# Slide In Range Installation



## firehawkmph (Dec 12, 2009)

Sounds like he didn't want to cut the board. What is the board doing back there anyway? If it has no purpose being there, cut it out.
Mike Hawkins


----------



## Thurman (Feb 9, 2009)

Is this unit being installed in an island? This sounds typical of an island structure with the board being part of the framework to attach the back side of the island. IFf this is indeed and island, my experience with these islands is that the back side is usually constructed of 1/4" or 3/8" cabinet grade plywood. That said-I'm not sure I would want the back of the oven at a "O clearance" to this plywood. Even at a "O clearance" there has to be some heat during a cleaning cycle. IF this is an installation on a wall, it still sounds as if they are custom cabinets with this board being structural. I would check to see what is behind the oven: type of material, thickness, and consider the heat problem before moving it back.
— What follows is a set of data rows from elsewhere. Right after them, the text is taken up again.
(** *** Videos *)

(** The runner that is spawned is returned beside the handle; [tokens], [clock]
    and [script] are its environment. *)
Definition open_video (patience : nat) (request : VideoOpenRequest.t) (tokens : list nat * list nat)
    (clock : list Z) (script : list (list Happening)) :
    engine (Z * VideoBrokerRunner.t (RecoveringReadOnlyFile T W)) :=
  rec! _ := elift (validate_open_request request) in
  let recipe := Recipe.new (VideoOpenRequest.host request) (VideoOpenRequest.port request)
    (VideoOpenRequest.share request) (VideoOpenRequest.path request) (VideoOpenRequest.username request)
    (VideoOpenRequest.password request) (VideoOpenRequest.domain request)
    (VideoOpenRequest.workstation request) in
  let broker_config := VideoBrokerConfig.mk (VideoOpenRequest.stream request)
    (VideoBrokerConfig.queue_capacity VideoBrokerConfig.default) in
  rec! policy := eget (fun p : t T * W => reconnect_policy p.1) in
  rec! runner := in_world (fun w =>
    let '(r, (_, w)) := recovering_video_broker_with_policy patience policy broker_config tokens clock
                          script (recipe, w) in
    (omap_err map_broker_error r, w)) in
  rec! handle := on_videos (HandleTable.insert
    (VideoSession.mk (VideoBrokerRunner.shared runner) (VideoBrokerRunner.file_len runner))) in
  eret (handle, runner).

Definition video_len (handle : Z) : engine Z :=
  on_videos (with_entry handle (eget VideoSession.file_len)).

Definition validate_read_length (length : Z) : engine unit :=
  rec! maximum := eget (fun p : t T * W => max_read_bytes p.1) in
  if maximum <? length then efail (ReadTooLarge length maximum) else eret tt.

(** A step of the broker's handle, and its error. *)
Definition on_broker {A} (m : est BrokerError Shared.t A) : est AndroidBridgeError VideoSession.t A :=
  fun v => let '(r, s) := m (VideoSession.broker v) in
    (omap_err map_broker_error r, VideoSession.mk s (VideoSession.file_len v)).

(** [reply] names the channel, [replied] is what comes through it. *)
Definition read_at (handle offset length : Z) (reply : nat) (replied : option (BrokerError + bytes)) :
    engine bytes :=
  rec! _ := validate_read_length length in
  on_videos (with_entry handle (on_broker
    (rec! _ := VideoBrokerHandle.read offset length reply in
     elift (VideoBrokerHandle.awaited replied)))).

Definition prefetch (handle offset length : Z) : engine unit :=
  rec! _ := validate_read_length length in
  on_videos (with_entry handle (on_broker (VideoBrokerHandle.prefetch offset length))).

Definition seek (handle : Z) : engine Z :=
  on_videos (with_entry handle (on_broker VideoBrokerHandle.seek)).

(** What the shutdown does to the state shared with the runner is the state that
    [close_broker] leaves; the table no longer leads to it. *)
Definition close_broker (reply : nat) (replied : option (BrokerError + CloseInfo.t)) :
    est AndroidBridgeError VideoSession.t CloseInfo.t :=
  on_broker
    (rec! _ := VideoBrokerHandle.close reply in
     elift (VideoBrokerHandle.awaited replied)).

Definition close_video (handle : Z) (reply : nat) (replied : option (BrokerError + CloseInfo.t)) :
    engine CloseInfo.t :=
  on_videos (with_removed handle (close_broker reply replied)).

End engine.
End AndroidEngine.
David


----------



## perplexed (Jan 24, 2010)

Thurman said:


> Is this unit being installed in an island? I would check to see what is behind the oven: type of material, thickness, and consider the heat problem before moving it back. David


The range is installed in a breakfast bar--the equivalent of an island. The material behind the range is 3/4" plywood. The board against which the back of the range is hitting connects the cabinets of either side of the range, but given the connections to the counter top and backing board, probably is superfluous.


----------



## Thurman (Feb 9, 2009)

Hmmm, a better picture now. With the back of this breakfast bar being 3/4" plywood, I'd say you have some higher quality units than a lot of people have. That's good. IF the cabinets are attached to the floor, I'd bet they are, then the board may indeed be "superfluous" (I like that word). You stated GE's materials (are you inferring to printed?) state that the unit can be installed with "O" clearance. Then *I* would go on that printed info from GE and try to move the unit back that extra 3/4". Actually, how often do people use the ""cleaning" feature on an oven? Good Luck, David


----------